LDs are important for spore germination and spore wall integrity. (A) Frequency of tetrad formation and spore germination in the different strains. Tetrad formation frequency=(number of asci with four spores/number of total zygotes)×100%. At least 600 tetrads were scored for each strain. After 3-5 days of sporulation, the rate of spore germination of each strain was determined by assessing spore colony formation through tetrad analysis (42 tetrads were dissected for each strain). Spores that failed to form colonies were further confirmed for germination using a dissecting microscope.
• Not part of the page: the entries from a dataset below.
(** * Recurring schedules and task combinators of the [tasks] package

    A shallow embedding of [src/recurring/recurring.go] (the recurring
    time-stream algebra and its merge engine) and of the task combinators
    exercised by [src/tasks_test.go], followed by the properties proved
    about them.

    Conventions.  A method [x.M(args)] of a Go type [T] is the function
    [T_M x args]; a method that mutates its receiver returns the new
    receiver next to its result.  A Go [error] is [option error], [None]
    being [nil]. *)

From Stdlib Require Import ZArith List Lia Bool String.
From stdpp Require Import base list.

(** ** Package [time] of the Go standard library

    An instant is a count of nanoseconds since the Unix epoch together with
    a location; a location is a fixed offset from UTC in seconds (the zones
    built by [time.FixedZone], and [time.UTC]); locations with transitions
    are the subject of module [zoned] below.  Instants, durations and the
    fields of [Date] are unbounded integers: the library's 64-bit counters,
    which make [Add] stop at the ends of its range and [Date] wrap around
    for very large fields, are not reached by the instants and fields that
    [inRange], [isDuration] and [isSmallInt] describe, and there the model
    computes what the library computes. *)
Module time.
Local Open Scope Z_scope.

Definition Duration : Type := Z.

Definition Nanosecond : Duration := 1.
Definition Microsecond : Duration := 1000 * Nanosecond.
Definition Millisecond : Duration := 1000 * Microsecond.
Definition Second : Duration := 1000 * Millisecond.
Definition Minute : Duration := 60 * Second.
Definition Hour : Duration := 60 * Minute.

Record Location : Type := FixedZone { offset : Z }.

Definition UTC : Location := FixedZone 0.

Record Time : Type := mkTime { unixNano : Z; loc : Location }.

Definition Time_Add (t : Time) (d : Duration) : Time :=
  mkTime (unixNano t + d) (loc t).
Arguments Time_Add t d%_Z.


Definition Time_After (t u : Time) : bool := unixNano u <? unixNano t.

Definition Time_Before (t u : Time) : bool := unixNano t <? unixNano u.

Definition Time_Location (t : Time) : Location := loc t.

(** The zero value [time.Time{}]: January 1 of year 1, 00:00 UTC. *)
Definition zero : Time := mkTime (- 62135596800000000000) UTC.

(** The proleptic Gregorian calendar.  Day 0 is January 1 of year 1. *)
Definition secondsPerDay : Z := 86400.
Definition daysPer400Years : Z := 146097.
Definition daysPer100Years : Z := 36524.
Definition daysPer4Years : Z := 1461.
(** Days from January 1 of year 1 to January 1, 1970. *)
Definition unixEpochDays : Z := 719162.

Definition isLeap (year : Z) : bool :=
  (year mod 4 =? 0) && (negb (year mod 100 =? 0) || (year mod 400 =? 0)).

(** [daysBefore m] is the number of days in a non-leap year before month
    [m + 1] (so [daysBefore 0 = 0] for January). *)
Definition daysBefore (m : Z) : Z :=
  if m <=? 0 then 0 else
  if m =? 1 then 31 else
  if m =? 2 then 59 else
  if m =? 3 then 90 else
  if m =? 4 then 120 else
  if m =? 5 then 151 else
  if m =? 6 then 181 else
  if m =? 7 then 212 else
  if m =? 8 then 243 else
  if m =? 9 then 273 else
  if m =? 10 then 304 else
  if m =? 11 then 334 else 365.

(** Days from January 1 of year 1 to January 1 of [year]. *)
Definition daysSinceEpoch (year : Z) : Z :=
  let y := year - 1 in
  let n400 := y / 400 in
  let y := y - 400 * n400 in
  let n100 := y / 100 in
  let y := y - 100 * n100 in
  let n4 := y / 4 in
  let y := y - 4 * n4 in
  daysPer400Years * n400 + daysPer100Years * n100 + daysPer4Years * n4 + 365 * y.

(** [norm hi lo base] carries the part of [lo] outside [0, base) into
    [hi]. *)
Definition norm (hi lo base : Z) : Z * Z := (hi + lo / base, lo mod base).

(** The instant's seconds since January 1 of year 1, on the wall clock of
    its location. *)
Definition Time_abs (t : Time) : Z :=
  unixNano t / 1000000000 + offset (loc t) + unixEpochDays * secondsPerDay.

(** The day number of the instant in its location. *)
Definition Time_days (t : Time) : Z := Time_abs t / secondsPerDay.

(** Year and day within the year (0-based) of a day number: 400-, 100-,
    4- and 1-year cycles are cut off in turn. *)
Definition yearDay (days : Z) : Z * Z :=
  let n400 := days / daysPer400Years in
  let d := days - daysPer400Years * n400 in
  let n100 := d / daysPer100Years in
  let n100 := n100 - n100 / 4 in
  let d := d - daysPer100Years * n100 in
  let n4 := d / daysPer4Years in
  let d := d - daysPer4Years * n4 in
  let n := d / 365 in
  let n := n - n / 4 in
  let d := d - 365 * n in
  (400 * n400 + 100 * n100 + 4 * n4 + n + 1, d).

(** Month (1..12) and day of the month (1-based) of a 0-based day of the
    year. *)
Definition monthDay (leap : bool) (yday : Z) : Z * Z :=
  let l := if leap then 1 else 0 in
  if yday <? 31 then (1, yday + 1) else
  if yday <? 59 + l then (2, yday - 31 + 1) else
  if yday <? 90 + l then (3, yday - (59 + l) + 1) else
  if yday <? 120 + l then (4, yday - (90 + l) + 1) else
  if yday <? 151 + l then (5, yday - (120 + l) + 1) else
  if yday <? 181 + l then (6, yday - (151 + l) + 1) else
  if yday <? 212 + l then (7, yday - (181 + l) + 1) else
  if yday <? 243 + l then (8, yday - (212 + l) + 1) else
  if yday <? 273 + l then (9, yday - (243 + l) + 1) else
  if yday <? 304 + l then (10, yday - (273 + l) + 1) else
  if yday <? 334 + l then (11, yday - (304 + l) + 1) else
  (12, yday - (334 + l) + 1).

(** [t.Date()]: year, month and day of the instant in its location. *)
Definition Time_Date (t : Time) : Z * Z * Z :=
  let '(year, yday) := yearDay (Time_days t) in
  let '(month, day) := monthDay (isLeap year) yday in
  (year, month, day).

Definition Time_Year (t : Time) : Z := fst (fst (Time_Date t)).
Definition Time_Month (t : Time) : Z := snd (fst (Time_Date t)).
Definition Time_Day (t : Time) : Z := snd (Time_Date t).

(** [t.Clock()]: hour, minute and second within the day. *)
Definition Time_Clock (t : Time) : Z * Z * Z :=
  let sec := Time_abs t mod secondsPerDay in
  (sec / 3600, (sec mod 3600) / 60, sec mod 60).

Definition Time_Hour (t : Time) : Z := fst (fst (Time_Clock t)).
Definition Time_Minute (t : Time) : Z := snd (fst (Time_Clock t)).
Definition Time_Second (t : Time) : Z := snd (Time_Clock t).
Definition Time_Nanosecond (t : Time) : Z := unixNano t mod 1000000000.

(** [time.Date]: the fields may be outside their usual ranges and are
    normalised; the day is counted from the first of the month without
    regard to the month's length. *)
Definition Date (year month day hour min sec nsec : Z) (l : Location) : Time :=
  let '(year, m) := norm year (month - 1) 12 in
  let '(sec, nsec) := norm sec nsec 1000000000 in
  let '(min, sec) := norm min sec 60 in
  let '(hour, min) := norm hour min 60 in
  let '(day, hour) := norm day hour 24 in
  let d := daysSinceEpoch year + daysBefore m
           + (if isLeap year && (3 <=? m + 1) then 1 else 0) + (day - 1) in
  let abs := d * secondsPerDay + hour * 3600 + min * 60 + sec in
  let unix := abs - unixEpochDays * secondsPerDay - offset l in
  mkTime (unix * 1000000000 + nsec) l.

Definition Time_AddDate (t : Time) (years months days : Z) : Time :=
  let '(year, month, day) := Time_Date t in
  let '(hour, min, sec) := Time_Clock t in
  Date (year + years) (month + months) (day + days) hour min sec
       (Time_Nanosecond t) (Time_Location t).

(** *** The range in which the model is the library *)

(** The instant is within 2^55 seconds (some 1.1 billion years) of the Unix
    epoch, and the offset of its location is below 2^31 seconds.  The
    library holds the seconds since year 1 in a signed 64-bit integer and
    the year in an [int]: from an instant in this range, [Add], [Date] and
    [AddDate] reach every other instant in it without saturating or
    wrapping. *)
Definition inRange (t : Time) : Prop :=
  (- 2 ^ 55 <= unixNano t / 1000000000 <= 2 ^ 55)
  /\ (- 2 ^ 31 <= offset (loc t) <= 2 ^ 31).

(** A [Duration] is a signed 64-bit count of nanoseconds. *)
Definition isDuration (d : Duration) : Prop := - 2 ^ 63 <= d < 2 ^ 63.

(** The value is at most 2^30 in absolute value: it fits an [int], which
    has 32 bits or more, and so does the sum of two such values. *)
Definition isSmallInt (x : Z) : Prop := - 2 ^ 30 <= x <= 2 ^ 30.

(** Seconds from January 1 of year 1 to January 1, 1970. *)
Definition unixToInternal : Z := 62135596800.

(** [t.Add(d)] as the library computes it on its counters: the whole
    seconds of [d] (rounded towards zero) are added to the seconds since
    year 1, the rest to the nanoseconds, with a carry; a sum of seconds
    that does not fit 64 bits is replaced by the largest, or the smallest,
    count the library uses.  [Time_Add] is this function wherever the sum
    fits ([Time_Add_fits] below). *)
Definition Time_Add_saturating (t : Time) (d : Duration) : Time :=
  let sec := unixNano t / 1000000000 + unixToInternal in
  let nsec := unixNano t mod 1000000000 + Z.rem d 1000000000 in
  let dsec := Z.quot d 1000000000 in
  let '(dsec, nsec) :=
    if 1000000000 <=? nsec then (dsec + 1, nsec - 1000000000)
    else if nsec <? 0 then (dsec - 1, nsec + 1000000000)
    else (dsec, nsec) in
  let sum := sec + dsec in
  let sec := if (- 2 ^ 63 <=? sum) && (sum <? 2 ^ 63) then sum
             else if 0 <? dsec then 2 ^ 63 - 1 else - (2 ^ 63 - 1) in
  mkTime ((sec - unixToInternal) * 1000000000 + nsec) (loc t).

(** *** Wall-clock vocabulary of the schedule properties *)

(** The wall clock of [v]'s location reads [hour]:[minute]:00.000000000. *)
Definition atClock (hour minute : Z) (v : Time) : Prop :=
  Time_Hour v = hour /\ Time_Minute v = minute /\ Time_Second v = 0
  /\ Time_Nanosecond v = 0.

(** [v] is the first instant strictly after [t] at which the wall clock of
    [t]'s location reads [hour]:[minute]. *)
Definition nextOccurrence (hour minute : Z) (t v : Time) : Prop :=
  Time_Location v = Time_Location t /\ atClock hour minute v
  /\ Time_After v t = true
  /\ forall w, Time_Location w = Time_Location t -> atClock hour minute w ->
               Time_After w t = true -> Time_Before w v = false.

(** The wall clock of [t] reads a time of day before [hour]:[minute]:
    that time has not yet passed on [t]'s day. *)
Definition clockBefore (t : Time) (hour minute : Z) : bool :=
  (Time_Hour t <? hour) || ((Time_Hour t =? hour) && (Time_Minute t <? minute)).

End time.

(** ** Package [time]: locations with transitions

    A location of the library is a table of transitions: from each of
    them on another offset from UTC applies, and [lookup] finds the one in
    use at a given second.  At every moment such a location has one
    offset, and an instant in it reads as the instant of module [time] at
    that offset: the accessors below are those of module [time] at
    [atOffset].  [Date] has to find the offset from the wall-clock
    reading; where the reading does not exist, because the clocks were
    moved forward over it, it answers with another reading. *)
Module zoned.
Local Open Scope Z_scope.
Germination frequency=(number of germinated spores/number of total spores)×100%. A lys1⁺-integrating plasmid carrying dga1⁺ or plh1⁺ was used to restore the germination efficiency of the dga1Δplh1Δ mutant. (B) The dga1Δplh1Δ mutant possessed few LDs. The fluorescent dye BODIPY was used for LD labeling. The white dashed line outlines the sporulating cell Scale bar: 5 µm. (C) Examples of spore colony formation in the dga1Δplh1Δ mutant. (D) Representative morphological changes of spore germination over time in the wild-type or the dga1Δplh1Δ spore. Scale bar: 6 µm. (E) The germination defect of the dga1Δplh1Δ spores was time-dependent. The cells were subjected to sporulation on an ME plate for 2, 4, 8, or 16 days. At each time point, spore germination was assayed by tetrad dissection on the YES plate (three independent experiments per strain; 14 tetrads were dissected per experiment). Germination frequency=(number of germinated spores/number of total spores)×100%. The graph and the error bar represent mean and standard deviation, respectively. (F) The spore wall was improperly assembled in the dga1Δplh1Δ mutant. Isp3-GFP was used to visualize the outermost layer of the spore wall. Isp3-GFP fluorescence signals were evenly distributed on the surface of the wild-type ascospores, whereas Isp3-GFP exhibited aggregate formation and uneven decoration of the ascospores of the dga1Δplh1Δ mutant. Scale bar: 5 µm.